*** MATERIAL FOR THIS EXERCISE Section Begins ***

Lemma on_callback_query_eq (query : CallbackQuery) :
  callback_query update = Some query ->
  let user_id := User_id (from_user query) in
  let state := us !! user_id in
  on_callback_query update us =
    if state_eq state STATE_CLOSED then
      (tt, us, [answer; states_get user_id;
                edit_message_text door_closed_text None])
    else if data_eq (data query) "open_intro" then
      (tt, <[user_id := STATE_DOOR_SHOWN]> us,
       [answer; states_get user_id; states_set user_id STATE_DOOR_SHOWN;
        edit_message_text door_text (Some door_keyboard)])
    else if data_eq (data query) "open_door"
            && state_eq state STATE_DOOR_SHOWN then
      (tt, <[user_id := STATE_CLOSED]> us,
       [answer; states_get user_id; states_set user_id STATE_CLOSED;
        edit_message_text text_1 None;
        message_reply_text text_2;
        message_reply_text closing_text;
        message_reply_text closed_text])
    else
      (tt, us, [answer; states_get user_id]).
Proof.
  intros Hq user_id state. unfold on_callback_query. rewrite Hq.
  fold user_id. cbv [mbind handler_bind get set await]. fold state.
  destruct (state_eq state STATE_CLOSED); [reflexivity|].
  destruct (data_eq (data query) "open_intro"); [reflexivity|].
  destruct (data_eq (data query) "open_door" && state_eq state STATE_DOOR_SHOWN);
    reflexivity.
Qed.

End Equations.

(** ** Sequences of events *)

Lemma run_cons (e : event) (evs : list event) (us : gmap Z string) :
  states_after (run (e :: evs) us) = states_after (run evs (states_after (dispatch e us))) /\
  calls (run (e :: evs) us) =
    calls (dispatch e us) ++ calls (run evs (states_after (dispatch e us))).
Proof.
  cbn [run]. cbv [mbind handler_bind].
  destruct (dispatch e us) as [[[] us1] l1] eqn:E1. cbn [states_after calls fst snd].
  destruct (run evs us1) as [[[] us2] l2]. now cbn.
Qed.

(** ** The terminal state *)

(** An event of the user whose session is closed changes nothing in the
    dictionary and shows the lockout text, and nothing else. *)
Lemma dispatch_closed (e : event) (us : gmap Z string) (uid : Z) :
  sender e = Some uid ->
  us !! uid = Some STATE_CLOSED ->
  states_after (dispatch e us) = us /\
  messages (dispatch e us) = [(door_closed_text, None)].
Proof.
  intros Hs Hc.
  destruct e as [update|update|update]; cbn [dispatch sender] in *.
  - destruct (message update) as [m|] eqn:Hm; [|discriminate].
    injection Hs as Hs. rewrite (start_eq update us m Hm), Hs, Hc, state_eq_refl.
    now split.
  - destruct (message update) as [m|] eqn:Hm; [|discriminate].
    injection Hs as Hs.
    rewrite (handle_message_eq update us m Hm), Hs, Hc, state_eq_refl.
    now split.
  - destruct (callback_query update) as [q|] eqn:Hq; [|discriminate].
    injection Hs as Hs.
    rewrite (on_callback_query_eq update us q Hq), Hs, Hc, state_eq_refl.
    now split.
Qed.

(** No event, of any user, takes a closed session out of [STATE_CLOSED]. *)
Lemma dispatch_keeps_closed (e : event) (us : gmap Z string) (uid : Z) :
  us !! uid = Some STATE_CLOSED ->
  states_after (dispatch e us) !! uid = Some STATE_CLOSED.
Proof.
  intros Hc.
  assert (Hins : forall k s, state_eq (us !! k) STATE_CLOSED = false ->
                             <[k := s]> us !! uid = Some STATE_CLOSED).
  { intros k s Hk. apply state_eq_false in Hk.
    rewrite lookup_insert_ne; [exact Hc|]. intros ->. now apply Hk. }
  destruct e as [update|update|update]; cbn [dispatch].
  - destruct (message update) as [m|] eqn:Hm.
    + rewrite (start_eq update us m Hm).
      destruct (state_eq _ STATE_CLOSED) eqn:E; cbn; auto.
    + now rewrite start_no_message.
  - destruct (message update) as [m|] eqn:Hm.
    + rewrite (handle_message_eq update us m Hm).
      destruct (state_eq _ STATE_CLOSED) eqn:E; cbn; auto.
    + now rewrite handle_message_no_message.
  - destruct (callback_query update) as [q|] eqn:Hq.
    + rewrite (on_callback_query_eq update us q Hq).
      destruct (state_eq _ STATE_CLOSED) eqn:E; cbn; auto.
      destruct (data_eq _ "open_intro"); cbn; auto.
      destruct (data_eq _ "open_door" && _); cbn; auto.
    + now rewrite on_callback_query_no_query.
Qed.

Lemma run_keeps_closed (evs : list event) (us : gmap Z string) (uid : Z) :
  us !! uid = Some STATE_CLOSED ->
  states_after (run evs us) !! uid = Some STATE_CLOSED.
Proof.
  revert us. induction evs as [|e evs IH]; intros us Hc; [exact Hc|].
  rewrite (proj1 (run_cons e evs us)).
  apply IH. now apply dispatch_keeps_closed.
Qed.

(** C1. Once the stored state of a user is [STATE_CLOSED], it is
    [STATE_CLOSED] after every sequence of events (of any users, with any
    payloads), so the session never comes back to [STATE_NEW],
    [STATE_DOOR_SHOWN] or to having no entry; and every event of that user
    arriving afterwards (start command, text message or button press with
    any payload) leaves the whole dictionary as it is and shows exactly one
    message, the fixed lockout text. *)
Theorem closed_is_terminal (us : gmap Z string) (uid : Z) (evs : list event)
    (e : event) :
  us !! uid = Some STATE_CLOSED ->
  sender e = Some uid ->
  let us' := states_after (run evs us) in
  us' !! uid = Some STATE_CLOSED /\
  states_after (dispatch e us') = us' /\
  messages (dispatch e us') = [(door_closed_text, None)].
Proof.
  intros Hc Hs us'.
  assert (Hc' : us' !! uid = Some STATE_CLOSED) by now apply run_keeps_closed.
  split; [exact Hc'|]. now apply dispatch_closed with uid.
Qed.

Lemma closed_is_terminal_witness :
  let us : gmap Z string := {[ 42 := STATE_CLOSED ]} in
  let evs := [ text_message (message_from 42);
               button_press (press_from 42 "open_intro");
               start_command (message_from 7) ] in
  let us' := states_after (run evs us) in
  us' !! 42 = Some STATE_CLOSED /\
  states_after (dispatch (button_press (press_from 42 "open_door")) us') = us' /\
  messages (dispatch (button_press (press_from 42 "open_door")) us')
    = [(door_closed_text, None)].
Proof.
  apply (closed_is_terminal {[ 42 := STATE_CLOSED ]} 42
           [ text_message (message_from 42);
             button_press (press_from 42 "open_intro");
             start_command (message_from 7) ]
           (button_press (press_from 42 "open_door"))).
  - reflexivity.
  - reflexivity.
Defined.

(** ** Button presses *)

(** Evaluate the comparisons whose two sides are known. *)
Ltac eval_tests :=
  repeat match goal with
    | |- context [state_eq None ?b] => change (state_eq None b) with false
    | |- context [data_eq None ?b] => change (data_eq None b) with false
    | |- context [state_eq (Some ?a) ?b] =>
        let v := eval vm_compute in (state_eq (Some a) b) in
        match v with
        | true => change (state_eq (Some a) b) with true
        | false => change (state_eq (Some a) b) with false
        end
    | |- context [data_eq (Some ?a) ?b] =>
        let v := eval vm_compute in (data_eq (Some a) b) in
        match v with
        | true => change (data_eq (Some a) b) with true
        | false => change (data_eq (Some a) b) with false
        end
    end;
  cbn [andb].

(** C2 (as amended). In [STATE_DOOR_SHOWN], a press with payload
    [open_door] stores [STATE_CLOSED]; a press with payload [open_intro]
    leaves the dictionary as it is but shows the door again (text and
    keyboard); a press with any other payload, or with none, leaves the
    dictionary as it is and shows no message. *)
Theorem door_shown_button_press (update : Update) (query : CallbackQuery)
    (us : gmap Z string) :
  callback_query update = Some query ->
  us !! User_id (from_user query) = Some STATE_DOOR_SHOWN ->
  let r := on_callback_query update us in
  (data query = Some "open_door" ->
     states_after r = <[User_id (from_user query) := STATE_CLOSED]> us /\
     states_after r !! User_id (from_user query) = Some STATE_CLOSED) /\
  (data query = Some "open_intro" ->
     states_after r = us /\
     messages r = [(door_text, Some door_keyboard)]) /\
  (data query <> Some "open_door" -> data query <> Some "open_intro" ->
     states_after r = us /\ messages r = []).
Proof.
  intros Hq Hs r. subst r. rewrite (on_callback_query_eq update us query Hq), Hs.
  repeat split.
  - rewrite H. now eval_tests.
  - rewrite H. eval_tests. apply lookup_insert_eq.
  - rewrite H. eval_tests. cbn. now apply insert_id.
  - rewrite H. now eval_tests.
  - apply data_eq_false in H, H0. rewrite H, H0. now eval_tests.
  - apply data_eq_false in H, H0. rewrite H, H0. now eval_tests.
Qed.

*** MATERIAL FOR THIS EXERCISE Section Ends ***

YOUR ASSIGNMENT: A word-for-word restatement of the records above from the line containing "dictionary as it is and shows no" to their final line is all the answer should hold.

RESULT FOR THIS EXERCISE:
    dictionary as it is and shows no message. *)
Theorem door_shown_button_press (update : Update) (query : CallbackQuery)
    (us : gmap Z string) :
  callback_query update = Some query ->
  us !! User_id (from_user query) = Some STATE_DOOR_SHOWN ->
  let r := on_callback_query update us in
  (data query = Some "open_door" ->
     states_after r = <[User_id (from_user query) := STATE_CLOSED]> us /\
     states_after r !! User_id (from_user query) = Some STATE_CLOSED) /\
  (data query = Some "open_intro" ->
     states_after r = us /\
     messages r = [(door_text, Some door_keyboard)]) /\
  (data query <> Some "open_door" -> data query <> Some "open_intro" ->
     states_after r = us /\ messages r = []).
Proof.
  intros Hq Hs r. subst r. rewrite (on_callback_query_eq update us query Hq), Hs.
  repeat split.
  - rewrite H. now eval_tests.
  - rewrite H. eval_tests. apply lookup_insert_eq.
  - rewrite H. eval_tests. cbn. now apply insert_id.
  - rewrite H. now eval_tests.
  - apply data_eq_false in H, H0. rewrite H, H0. now eval_tests.
  - apply data_eq_false in H, H0. rewrite H, H0. now eval_tests.
Qed.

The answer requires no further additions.